THE NEW YORK TIMES - Andrii Shapovalov, de 51 anos, e Tetiana Shapovalova, de 50, tiveram uma vida conjugal fantástica. Ficaram quase 30 anos casados, criaram dois filhos e percorreram carreiras significativas — ele como psicoterapeuta trabalhando com dependentes de drogas, ela como executiva em uma grande fábrica de sorvete. Até o ano passado, eles estavam entrando em um novo estágio da vida, após os filhos saírem de casa, em Dnipro, uma promissora cidade da Ucrânia central. Mas a invasão russa à Ucrânia, em fevereiro de 2022, desencadeou uma sequência de eventos à qual seu casamento não sobreviveu.

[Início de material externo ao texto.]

(** * The GitHub dashboard cache service (server.js and the commit-history
      helpers of the web client), embedded in Rocq.

    The file follows the source top-down: the JavaScript built-ins the server
    relies on (dates, JSON values), the pure helpers, the asynchronous
    programs (written in a small free monad whose nodes are the [await]
    points of the source), the event loop that interleaves them, and finally
    the theorems about the cache-refresh coordinator. *)

From Stdlib Require Import ZArith Lia List Bool Ascii String Permutation Sorted QArith.
From stdpp Require Import gmap strings pretty list fin_maps.

Local Open Scope string_scope.
Local Open Scope Z_scope.
Local Open Scope list_scope.

(* ===================================================================== *)
(** * ECMAScript time values *)
(* ===================================================================== *)

(** A [Date] holds a time value: milliseconds since 1970-01-01T00:00:00Z.
    A time value is an integer here.  Two rules of the [Date] API are outside
    the model: the range limit of 8.64e15 ms on either side of the epoch
    (beyond it a date is invalid), and the rule of [Date.UTC] that reads the
    years 0 to 99 as 1900 to 1999.  The first is met only by a history of
    more than 10^8 days, the second only by a clock set before the year
    100. *)
Module JsDate.

Definition msPerDay : Z := 86400000.

(** Day(t) and TimeWithinDay(t) of ECMA-262. *)
Definition Day (t : Z) : Z := t / msPerDay.
Definition TimeWithinDay (t : Z) : Z := t mod msPerDay.

(** The proleptic Gregorian calendar, by 400-year eras of 146097 days that
    start on 1 March: [doe] is the day of the era, [yoe] the year of the era,
    [doy] the day of the year counted from 1 March and [mp] the month counted
    from March. *)
Definition daysPerEra : Z := 146097.
Definition epochShift : Z := 719468.

Definition yoe_of_doe (doe : Z) : Z :=
  (doe - doe / 1460 + doe / 36524 - doe / 146096) / 365.

Definition doy_of_doe (doe : Z) : Z :=
  let yoe := yoe_of_doe doe in
  doe - (365 * yoe + yoe / 4 - yoe / 100).

Definition mp_of_doe (doe : Z) : Z := (5 * doy_of_doe doe + 2) / 153.

(** The day of the month, 1 to 31. *)
Definition dom_of_doe (doe : Z) : Z :=
  doy_of_doe doe - (153 * mp_of_doe doe + 2) / 5 + 1.

(** The month, 1 to 12. *)
Definition month_of_doe (doe : Z) : Z :=
  let mp := mp_of_doe doe in
  if mp <? 10 then mp + 3 else mp - 9.

Definition era_of_day (day : Z) : Z := (day + epochShift) / daysPerEra.
Definition doe_of_day (day : Z) : Z := (day + epochShift) mod daysPerEra.

Definition year_of_day (day : Z) : Z :=
  let doe := doe_of_day day in
  yoe_of_doe doe + era_of_day day * 400
  + (if month_of_doe doe <=? 2 then 1 else 0).

(** The day number of the first day of month [m] (1 to 12) of year [y]. *)
Definition day_of_civil (y m d : Z) : Z :=
  let y' := if m <=? 2 then y - 1 else y in
  let era := y' / 400 in
  let yoe := y' - era * 400 in
  let mp := if 2 <? m then m - 3 else m + 9 in
  let doy := (153 * mp + 2) / 5 + d - 1 in
  let doe := yoe * 365 + yoe / 4 - yoe / 100 + doy in
  era * daysPerEra + doe - epochShift.

(** [getUTCFullYear], [getUTCMonth] (0 to 11) and [getUTCDate] (1 to 31). *)
Definition getUTCFullYear (t : Z) : Z := year_of_day (Day t).
Definition getUTCMonth (t : Z) : Z := month_of_doe (doe_of_day (Day t)) - 1.
Definition getUTCDate (t : Z) : Z := dom_of_doe (doe_of_day (Day t)).

Definition getUTCHours (t : Z) : Z := TimeWithinDay t / 3600000.
Definition getUTCMinutes (t : Z) : Z := (TimeWithinDay t / 60000) mod 60.
Definition getUTCSeconds (t : Z) : Z := (TimeWithinDay t / 1000) mod 60.
Definition getUTCMilliseconds (t : Z) : Z := TimeWithinDay t mod 1000.

(** MakeDay(year, month, date): months outside 0..11 carry into the year,
    and the date counts on from the first of the month, so that it may be
    zero, negative or past the end of the month. *)
Definition MakeDay (year month date : Z) : Z :=
  let ym := year + month / 12 in
  let mn := month mod 12 in
  day_of_civil ym (mn + 1) 1 + date - 1.

Definition MakeDate (day time : Z) : Z := day * msPerDay + time.

(** [Date.UTC(year, month, date)]. *)
Definition UTC (year month date : Z) : Z := MakeDate (MakeDay year month date) 0.

(** [d.setUTCDate(date)]: the new time value of [d]. *)
Definition setUTCDate (t date : Z) : Z :=
  MakeDate (MakeDay (getUTCFullYear t) (getUTCMonth t) date) (TimeWithinDay t).

(** Decimal digits. *)
Definition digit (n : Z) : ascii :=
  ascii_of_nat (48 + Z.to_nat (n mod 10)).

Fixpoint pad (width : nat) (n : Z) (acc : string) : string :=
  match width with
  | O => acc
  | S w => pad w (n / 10) (String (digit n) acc)
  end.

(** The year of [toISOString]: four digits from 0 to 9999, otherwise a sign
    and six digits. *)
Definition isoYear (y : Z) : string :=
  if (0 <=? y) && (y <=? 9999) then pad 4 y ""
  else (if y <? 0 then "-" else "+") +:+ pad 6 (Z.abs y) "".

(** [d.toISOString()]: YYYY-MM-DDTHH:mm:ss.sssZ. *)
Definition toISOString (t : Z) : string :=
  isoYear (getUTCFullYear t) +:+ "-" +:+ pad 2 (getUTCMonth t + 1) ""
  +:+ "-" +:+ pad 2 (getUTCDate t) ""
  +:+ "T" +:+ pad 2 (getUTCHours t) ""
  +:+ ":" +:+ pad 2 (getUTCMinutes t) ""
  +:+ ":" +:+ pad 2 (getUTCSeconds t) ""
  +:+ "." +:+ pad 3 (getUTCMilliseconds t) "" +:+ "Z".

End JsDate.

(** [s.slice(0, n)] on a string. *)
Fixpoint slice0 (n : nat) (s : string) : string :=
  match n, s with
  | S k, String c r => String c (slice0 k r)
  | _, _ => ""
  end.

(* ===================================================================== *)
(** * The commit-history helpers *)
(* ===================================================================== *)

(** The three copies of these helpers in the repository (the client's
    commit-history module, the client's API module and the server) have the
    same body; the client's [buildEmptyCommitHistory] defaults [days] to 30. *)

Record CommitDayActivity := {
  date : string;
  commit_count : Z
}.

Definition startOfUtcDay (t : Z) : Z :=
  JsDate.UTC (JsDate.getUTCFullYear t) (JsDate.getUTCMonth t) (JsDate.getUTCDate t).

Definition formatUtcDate (t : Z) : string :=
  slice0 10 (JsDate.toISOString t).

(** The date at the head of [toISOString], for a day number. *)
Definition datePart (day : Z) : string :=
  JsDate.isoYear (JsDate.year_of_day day)
  +:+ "-" +:+ JsDate.pad 2 (JsDate.month_of_doe (JsDate.doe_of_day day) - 1 + 1) ""
  +:+ "-" +:+ JsDate.pad 2 (JsDate.dom_of_doe (JsDate.doe_of_day day)) "".

(** The loop [for (offset = days - 1; offset >= 0; offset -= 1)]: [n] counts
    the iterations that remain, the next one runs with offset [n - 1]. *)
Fixpoint historyLoop (today : Z) (n : nat) : list CommitDayActivity :=
  match n with
  | O => []
  | S k =>
      let offset := Z.of_nat k in
      let current := JsDate.setUTCDate today (JsDate.getUTCDate today - offset) in
      {| date := formatUtcDate current; commit_count := 0 |} :: historyLoop today k
  end.

(** [buildEmptyCommitHistory(days)], with [now] the value of [new Date()]. *)
Definition buildEmptyCommitHistory (now : Z) (days : Z) : list CommitDayActivity :=
  let today := startOfUtcDay now in
  historyLoop today (Z.to_nat days).

(** The client's signature [buildEmptyCommitHistory(days = 30)]. *)
Definition buildEmptyCommitHistoryDefault (now : Z) (days : option Z) : list CommitDayActivity :=
  buildEmptyCommitHistory now (default 30 days).
(** The reference library without [mdc2], as an OpenSSL build without the
    legacy algorithms has it. *)
Definition lean_sizes : gmap string digest_kind := delete "mdc2" ref_sizes.

Definition lean_hashlib : Hashlib :=
  {| hl_kind := fun a => lean_sizes !! a;
     hl_fixed := ref_fixed lean_sizes;
     hl_xof := fun _ data n => pad_to n data |}.

(** * Properties *)

Example hexlify_abc : hexlify [Byte.x61; Byte.x62; Byte.xff] = "6162ff".
Proof. reflexivity. Qed.

(** ** The length chain *)

Lemma required_length_shake_128 : required_length "shake_128" = Some 56%nat.
Proof. reflexivity. Qed.

Lemma required_length_shake_256 : required_length "shake_256" = Some 64%nat.
Proof. reflexivity. Qed.

Lemma required_length_shake a :
  a = "shake_128" \/ a = "shake_256" -> is_Some (required_length a).
Proof. intros [-> | ->]; eexists; reflexivity. Qed.

(** Of the supported identifiers, the chain leaves out [sha1] alone. *)
Lemma algorithms_without_length a :
  a ∈ algorithms -> required_length a = None -> a = "sha1".
Proof.
  unfold algorithms. intros Hin.
  repeat (apply elem_of_cons in Hin as [-> | Hin]);
    first [ by inversion Hin | reflexivity | vm_compute; discriminate ].
Qed.

(** C1, as the code has it: the chain gives [shake_128] 56 bytes, and it
    lists [sha256] too, with 64 bytes; of the supported identifiers only
    [sha1] has no length. *)
Theorem required_length_table :
  required_length "shake_128" = Some 56%nat /\
  required_length "sha256" = Some 64%nat /\
  required_length "sha1" = None /\
  (forall a, a ∈ algorithms -> a = "sha1" \/ is_Some (required_length a)).
Proof.
  repeat split; try reflexivity.
  intros a Hin. destruct (required_length a) eqn:E; [right; eauto | left].
  by apply algorithms_without_length.
Qed.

Andrii e Tetiana se separaram no primeiro dia guerra, conforme mísseis explodiam em Dnipro sacudindo as janelas. Ela iniciou uma jornada como refugiada. Ele ficou perambulando pelos cômodos vazios de seu apartamento.
Como tantos outros ucranianos e ucranianas, eles experimentariam a guerra de maneiras muito diferentes. Tetiana foi arremessada a um mundo completamente novo, descobrindo um novo país, uma nova língua e, para a comoção de Andrii, um novo namorado. Andrii acabou nas linhas de frente tratando soldados deprimidos, pela primeira vez desde sua adolescência vivendo sozinho. E efetivamente proibido pela lei de visitar sua família.
Ambos acreditam que ainda estariam juntos não fosse a guerra. Eles têm sido incomumente abertos a respeito do que aconteceu com sua relação. (Suas entrevistas foram resumidas e editadas para dar clareza ao texto.)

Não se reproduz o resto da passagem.